Esas migraciones causadas por la pobreza con sus trágicas consecuencias en vidas humanas tienen una solución políticamente realizable y moralmente exigible: una amplia colaboración internacional con las provisiones de fonos y de conocimiento necesarios para promover el desarrollo de las regiones de origen. La indiferencia que lleva a los estados destino a la inacción, les condena a soportar unas presiones migratorias que hacen recaer sobre los más indefensos dando lugar a las auténticas matanzas por indiferencia que conocemos.


Pero no es solo una falta de sensibilidad social de los católicos, es del conjunto de nuestras sociedades con la consiguiente falta de visión política y de solidaridad elemental de nuestros estados. Hasta que se pongan en marcha esas políticas de colaboración y den sus frutos, hemos de saber que somos responsables, que nuestra prosperidad nos hace responsables de la suerte de esas personas. La indiferencia es, me parece a mí, la peor opción moral y política, un caso de verdadera dureza del corazón.


Además, la situación nos deja ver cómo la generosidad forma parte de las estrategias más inteligentes y más justas. Deberíamos revisar aquello de “acaso soy yo el guardián de mi hermano”, porque sí, en efecto, lo somos si esos hermanos son los desposeídos. Incorporar asuntos de sensibilidad y solidaridad social en la conciencia cristiana no es algo progresista ni conservador, es sencillamente cristiano y forma parte de la pedagogía fraternal con la que unos podemos aprender de los otros el bien y las consecuencias de la caridad en el orden social y político.

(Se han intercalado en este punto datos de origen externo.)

(** The five content copies of [build_ami_ci_cdrom], lines 184 to 194. *)
Definition copy_contents (content : list Z) (contentSize : Z) : list write :=
  let metaDataContentSize := strlen META_DATA_CONTENT in
  let readmeSize := strlen README_CONTENT in
  let '(osMetaOffset, osUserOffset) := os_offsets contentSize in
  [ memcpy README_CONTENT_OFFSET (bytes_of README_CONTENT) readmeSize;
    memcpy EC_META_CONTENT_OFFSET (bytes_of META_DATA_CONTENT) metaDataContentSize;
    memcpy EC_USER_CONTENT_OFFSET content (size_t_of contentSize);
    memcpy osMetaOffset (bytes_of META_DATA_CONTENT) metaDataContentSize;
    memcpy osUserOffset content (size_t_of contentSize) ].

(** [lDataSize] of [build_ami_ci_cdrom], lines 140 to 142. *)
Definition ami_lDataSize (contentSize : Z) : Z :=
  let lDataSize :=
    int_wrap (2 * contentSize + 2 * strlen META_DATA_CONTENT + strlen README_CONTENT) in
  if lDataSize >? CONTEXTISO_CDROM_SIZE - CONTENTS_OFFSET
  then CONTEXTISO_CDROM_SIZE - CONTENTS_OFFSET else lDataSize.

(** [lDataSize] of [build_simple_cdrom], lines 261 to 263. *)
Definition simple_lDataSize (size : Z) : Z :=
  let lDataSize := size in
  if lDataSize >? CONTEXTISO_CDROM_SIZE - CONTENTS_OFFSET
  then CONTEXTISO_CDROM_SIZE - CONTENTS_OFFSET else lDataSize.

(** [1 + ((lDataSize - 1) / 2048)] *)
Definition volume_size (lDataSize : Z) : Z := 1 + Z.quot (lDataSize - 1) 2048.

(** [toupper] followed by the replacement of the space. *)
Definition file_char (c : Z) : Z :=
  let c := if (97 <=? c) && (c <=? 122) then c - 32 else c in
  if c =? 32 then 95 else c.

(** [iso9660.h] is not part of the sources at hand.  What the two builders
    take from it: the layout of [iso_primary_descriptor] and
    [iso_directory_record] (sizes and member offsets), the template tables
    with their sizes, and the offsets of the fields patched inside them. *)
Record iso9660_h : Type := Iso9660_h {
  sizeof_iso_primary_descriptor : Z;
  volume_id_at : Z;
  volume_space_size_at : Z;
  volume_set_id_at : Z;
  application_id_at : Z;
  creation_date_at : Z;
  modification_date_at : Z;
  expiration_date_at : Z;
  effective_date_at : Z;
  file_structure_version_at : Z;
  unused4_at : Z;
  sizeof_iso_directory_record : Z;
  size_at : Z;
  name_at : Z;
  PRIMARY_DESCRIPTOR : list Z;
  PRIMARY_DESCRIPTOR_SIZE : Z;
  ISO9660_PRIMARY_DESCRIPTOR : list Z;
  ISO9660_PRIMARY_DESCRIPTOR_SIZE : Z;
  ISO9660_AT_8800 : list Z;
  ISO9660_AT_8800_SIZE : Z;
  ISO9660_AT_9800 : list Z;
  ISO9660_AT_9800_SIZE : Z;
  ISO9660_AT_A800 : list Z;
  ISO9660_AT_A800_SIZE : Z;
  ISO9660_CONTEXT_SH_STRUCT : list Z;
  ISO9660_CONTEXT_SH_STRUCT_SIZE : Z;
  AT_9800 : list Z;
  AT_9800_SIZE : Z;
  AT_A800 : list Z;
  AT_A800_SIZE : Z;
  AT_B800 : list Z;
  AT_B800_SIZE : Z;
  AT_C000 : list Z;
  AT_C000_SIZE : Z;
  AT_C800 : list Z;
  AT_C800_SIZE : Z;
  AT_D000 : list Z;
  AT_D000_SIZE : Z;
  AT_D800 : list Z;
  AT_D800_SIZE : Z;
  AT_B800_README_SIZE_OFFSET : Z;
  AT_C800_META_DATA_SIZE_OFFSET : Z;
  AT_C800_USER_DATA_SIZE_OFFSET : Z;
  AT_D800_META_EXTENT_OFFSET : Z;
  AT_D800_USER_EXTENT_OFFSET : Z;
  AT_D800_META_DATA_SIZE_OFFSET : Z;
  AT_D800_USER_DATA_SIZE_OFFSET : Z
}.

Section Builders.
Variable h : iso9660_h.
(** * ext2_access: path resolution over an in-memory ext2 image

    A shallow embedding of [skeleton/lib/ext2_access.c].

    - The image is a byte buffer mapped at an address; every structure of the
      C code is a view at a byte offset, so pointers are addresses ([Z]) and
      field reads are loads from the buffer.  A load outside the buffer is
      undefined behaviour in C; here it is the outcome [Fault].
    - [__u32] arithmetic wraps modulo 2^32 and is written out ([wrap32]).
    - The directory scan of [get_inode_from_dir] is a [while] loop with no
      bound of its own: it takes fuel and [Timeout] is "still running".
    - [split_path] allocates with [calloc]; the heap is an explicit part of
      the state, separate from the image.
    - The [int] counters of [split_path] and [get_inode_by_path] count bytes
      of the path; they are natural numbers here (a path is far shorter than
      2^31 bytes). *)

From Stdlib Require Import ZArith Lia List Bool.
From Stdlib Require Import Strings.Byte Strings.String.
From stdpp Require Import base tactics option list.

Local Open Scope Z_scope.

(** ** Outcomes of a C computation *)

Inductive outcome (A : Type) : Type :=
| Ret (a : A)      (* returned normally *)
| Fault            (* undefined behaviour: an access outside an object *)
| Timeout.         (* the fuel ran out: the loop is still running *)
Arguments Ret {A} a.
Arguments Fault {A}.
Arguments Timeout {A}.

Definition obind {A B} (m : outcome A) (k : A -> outcome B) : outcome B :=
  match m with
  | Ret a => k a
  | Fault => Fault
  | Timeout => Timeout
  end.

Definition omap {A B} (f : A -> B) (m : outcome A) : outcome B :=
  obind m (fun a => Ret (f a)).

Declare Scope outcome_scope.
Delimit Scope outcome_scope with out.
Notation "'let*' x := m 'in' k" := (obind m (fun x => k))
  (at level 10, x name, m at level 100, k at level 200) : outcome_scope.
Local Open Scope outcome_scope.

(** ** The image: a byte buffer mapped at address [fs] *)

Definition ptr := Z.

Record image : Type := Image {
  fs : ptr;                (* the pointer [fs] every function receives *)
  image_bytes : list byte  (* the bytes at [fs], [fs + 1], ... *)
}.

#[global] Instance byte_eq_dec : EqDecision byte := Byte.byte_eq_dec.

Definition byte_val (b : byte) : Z := Z.of_N (Byte.to_N b).

(** A one-byte load, as for a [__u8] field or a [char] of a name. *)
Definition load8 (img : image) (a : ptr) : outcome Z :=
  if a <? fs img then Fault
  else match image_bytes img !! Z.to_nat (a - fs img) with
       | Some b => Ret (byte_val b)
       | None => Fault
       end.

(** Loads of [__le16] and [__le32] fields, little-endian as on disk. *)
Definition load16 (img : image) (a : ptr) : outcome Z :=
  let* b0 := load8 img a in
  let* b1 := load8 img (a + 1) in
  Ret (b0 + 256 * b1).

Definition load32 (img : image) (a : ptr) : outcome Z :=
  let* b0 := load8 img a in
  let* b1 := load8 img (a + 1) in
  let* b2 := load8 img (a + 2) in
  let* b3 := load8 img (a + 3) in
  Ret (b0 + 256 * b1 + 65536 * b2 + 16777216 * b3).
(** * jitsi-slack: slash-command handlers and meeting URL derivation

    A shallow embedding of [handlers.go], the meeting generator and
    [slack_messages.go], with the properties of the request validation,
    command routing, mention extraction, URL construction and invite
    dispatch stated over it. *)

From Stdlib Require Import String Ascii List Bool Arith Lia.
From stdpp Require Import base option strings gmap.
Import ListNotations.
Local Open Scope string_scope.
Local Open Scope list_scope.

(** ** Regular expressions

    The four package-level patterns only use literals, the classes [\s],
    [\S] and [[^...]], the quantifiers [?] and [+] on a single atom, one
    capture group and the anchor [^].  The matcher below is the
    leftmost-first (greedy, backtracking) semantics of Go's [regexp] on that
    fragment, over bytes: every delimiter of the patterns is ASCII, so the
    byte-level and the rune-level readings agree. *)

Module Regexp.

Inductive atom : Type :=
  | Lit (c : ascii)
  | NotIn (cs : list ascii)
  | Space
  | NonSpace.

Inductive item : Type :=
  | One (a : atom)
  | Opt (a : atom)
  | Plus (a : atom)
  | GroupOpen
  | GroupClose.

Record t : Type := MustCompile { anchored : bool; items : list item }.

Definition eqb_ascii (a b : ascii) : bool := Ascii.eqb a b.

(** [\s] is [[\t\n\f\r ]]. *)
Definition is_space (c : ascii) : bool :=
  let n := nat_of_ascii c in
  (Nat.eqb n 9 || Nat.eqb n 10 || Nat.eqb n 12 || Nat.eqb n 13 || Nat.eqb n 32)%bool.

Definition atom_ok (a : atom) (c : ascii) : bool :=
  match a with
  | Lit d => eqb_ascii d c
  | NotIn cs => negb (existsb (eqb_ascii c) cs)
  | Space => is_space c
  | NonSpace => negb (is_space c)
  end.

(** State of the single capture group while a match is being built. *)
Inductive group : Type :=
  | Unopened
  | Capturing (acc : string)
  | Closed (g : string).

Definition snoc (s : string) (c : ascii) : string := String.append s (String c "").

Definition push (g : group) (c : ascii) : group :=
  match g with
  | Capturing acc => Capturing (snoc acc c)
  | _ => g
  end.

Definition close (g : group) : group :=
  match g with
  | Capturing acc => Closed acc
  | _ => g
  end.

- Para terminar, ¿esperanzado al pensar en la evolución de la historia de la humanidad?

No sé cuál será la evolución de la historia de la humanidad, pero me preocupa que en muchos lugares el resplandor de la fe se esté debilitando y hasta parezca agotarse. Y no me preocupa solo por la suerte de la fe, sino también de esas sociedades y de la cultura humana. Temo que las durezas del corazón y de la conciencia se conviertan en la lógica dominante y decisiva, y que apenas queden voces para denunciarlas. Pero, al mismo tiempo, hay en el corazón de los hombres un apetito persistente de bondad y libertad responsable del que se puede esperar un hilo de cordura. La esperanza no sería necesaria si no hubiera mucho que temer y con razones justificadas. Esa es la posición de cualquier hombre cuerdo, me parece a mí.


La indiferencia es, me parece a mí, la peor opción moral y política, un caso de verdadera dureza del corazón.